Former OpenAI chief scientist Ilya Sutskever had previously indicated in December that the AI industry had reached what he termed “peak data,” suggesting that the scarcity of training data would necessitate a shift in how models are developed.
Musk emphasized that the next frontier for AI training lies in synthetic data—data generated by AI itself.
“AI is advancing on both hardware and software fronts, and now it’s moving to synthetic data because we’ve run out of all human data.”
“We’ve literally exhausted the entire internet, all books ever written, and all interesting videos. We’ve now depleted the cumulative sum of human knowledge in AI training, which happened last year. The only way to supplement this is with synthetic data created by AI.”
He elaborated on this process, explaining that AI can generate content such as essays or theses and then evaluate its work through a self-learning mechanism. However, Musk acknowledged the challenges associated with using synthetic data, particularly in verifying the accuracy of its outputs.
“This is always challenging because how do you know if an answer is hallucinated or real? It’s difficult to establish ground truth,” he noted.

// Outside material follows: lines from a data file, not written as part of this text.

Theorem pagination_bounds_witness :
  parsePagination (Some "3000000000000000000") (Some "5") = (3000000000000000000, 5, -3446744073709551621) /\
  (let '(_, _, offset) := parsePagination (Some "3000000000000000000") (Some "5") in offset < 0).
Proof.
  split; [vm_compute; reflexivity|].
  pose proof (pagination_bounds (Some "3000000000000000000") (Some "5") 7 ltac:(lia)) as H.
  destruct (parsePagination _ _) as [[page limit] offset] eqn:E. vm_compute in E. injection E as <- <- <-.
  destruct H as (_ & _ & _ & H & _). apply H. lia.
Defined.

Theorem pages_cover_witness :
  List.concat ((fun p => page_of [1; 2; 3; 4; 5] (Z.of_nat p) 2) <$> seq 1 3) = [1; 2; 3; 4; 5].
Proof. exact (pages_cover [1; 2; 3; 4; 5] 2 ltac:(lia) ltac:(cbn; lia)). Defined.

(** A torrent of the afternoon of May 10th, 2024. *)
Definition afternoon : row :=
  (1%positive, [("Name", VString "x"); ("DiscoveredOn", VInt64 1715350000); ("TotalSize", VUint64 9)]%string).
Definition that_day : search_query :=
  mkSearchQuery (Some "Name") (Some "contains") (Some "x") None None None None (Some "2024-05-10") (Some "2024-05-10") None None.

Concerns have also been raised by researchers about the potential risks of relying heavily on synthetic data, including model collapse, where AI systems become less creative and more biased in their outputs, ultimately jeopardizing their functionality.
Major tech companies such as Microsoft, Meta, OpenAI, and Anthropic are already leveraging synthetic data to train their flagship AI models.

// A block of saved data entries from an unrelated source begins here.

(** [JniContext::callJsBridgeObjectMethod(name, signature, args...)]: the
    call is seen, the host answers, an exception it raises becomes
    pending. *)
Definition callJsBridgeObjectMethod (name signature : string)
    (args : list JArg) : M JniLocalRef :=
  fun st =>
    let '(r, throws) := jniCall env (trace st) name signature args in
    Done r (with_world
              (with_jni_pending (jni_pending (world st) || throws) (world st))
              (with_event (EvJniCall name signature args) st)).

(** [JniContext::callJsBridgeVoidMethod(name, signature, args...)] *)
Definition callJsBridgeVoidMethod (name signature : string)
    (args : list JArg) : M unit :=
  callJsBridgeObjectMethod name signature args;; mret tt.

(** [JsBridgeContext::throwTypeException(message, inScript)]: the report
    is seen, how it reaches the crossing side is the environment's. *)
Definition throwTypeException (message : string) (inScript : bool) : M unit :=
  emit (EvThrowTypeException message inScript);;
  modifyW (typeException env message inScript).

(** [JsBridgeContext::getJavaExceptionForJsError()] *)
Definition getJavaExceptionForJsError : M JniLocalRef :=
  liftW (javaExceptionForJsError env).

(** *** Converters of the other files *)

Definition extern_toJava_M (t : JavaType) (v : JSValue) (inScript : bool)
    : M JValue :=
  liftW (extern_toJava env t v inScript).

Definition extern_fromJava_M (t : JavaType) (value : JValue) (inScript : bool)
    : M JSValue :=
  liftW (extern_fromJava env t value inScript).

(** ** [Object.cpp], QuickJS build *)

(** [JavaType *Object::newJavaType(const JniLocalRef<jobject> &)]:
    [None] is the [nullptr] of the default case. *)
Definition Object_newJavaType (jobj : jobject) : option JavaType :=
  let strName := getObjectClassName env jobj in
  let id := getJavaTypeIdByJavaName env strName in
  match id with
  | JavaTypeId.Boolean | JavaTypeId.BoxedBoolean =>
      Some (JavaTypes.BoxedPrimitive JavaTypes.Boolean)
  | JavaTypeId.Int | JavaTypeId.BoxedInt =>
      Some (JavaTypes.BoxedPrimitive JavaTypes.Integer)
  | JavaTypeId.Long | JavaTypeId.BoxedLong =>
      Some (JavaTypes.BoxedPrimitive JavaTypes.Long)
  | JavaTypeId.Float | JavaTypeId.BoxedFloat =>
      Some (JavaTypes.BoxedPrimitive JavaTypes.Float)
  | JavaTypeId.Double | JavaTypeId.BoxedDouble =>
      Some (JavaTypes.BoxedPrimitive JavaTypes.Double)
  | JavaTypeId.String => Some JavaTypes.String
  | JavaTypeId.JsonObjectWrapper => Some JavaTypes.JsonObjectWrapper
  | _ => None
  end.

According to Gartner, approximately 60% of the data used for AI and analytics projects in 2024 will be synthetically generated.
For instance, Microsoft’s Phi-4 model was trained using both synthetic and real-world data. Similarly, Google’s Gemma models incorporated synthetic data in their development. Anthropic utilized some synthetic data to enhance its Claude 3.5 Sonnet system, while Meta fine-tuned its latest Llama series using AI-generated datasets.
As the industry navigates this new landscape of synthetic data, it faces both exciting opportunities and significant challenges that will shape the future of AI development.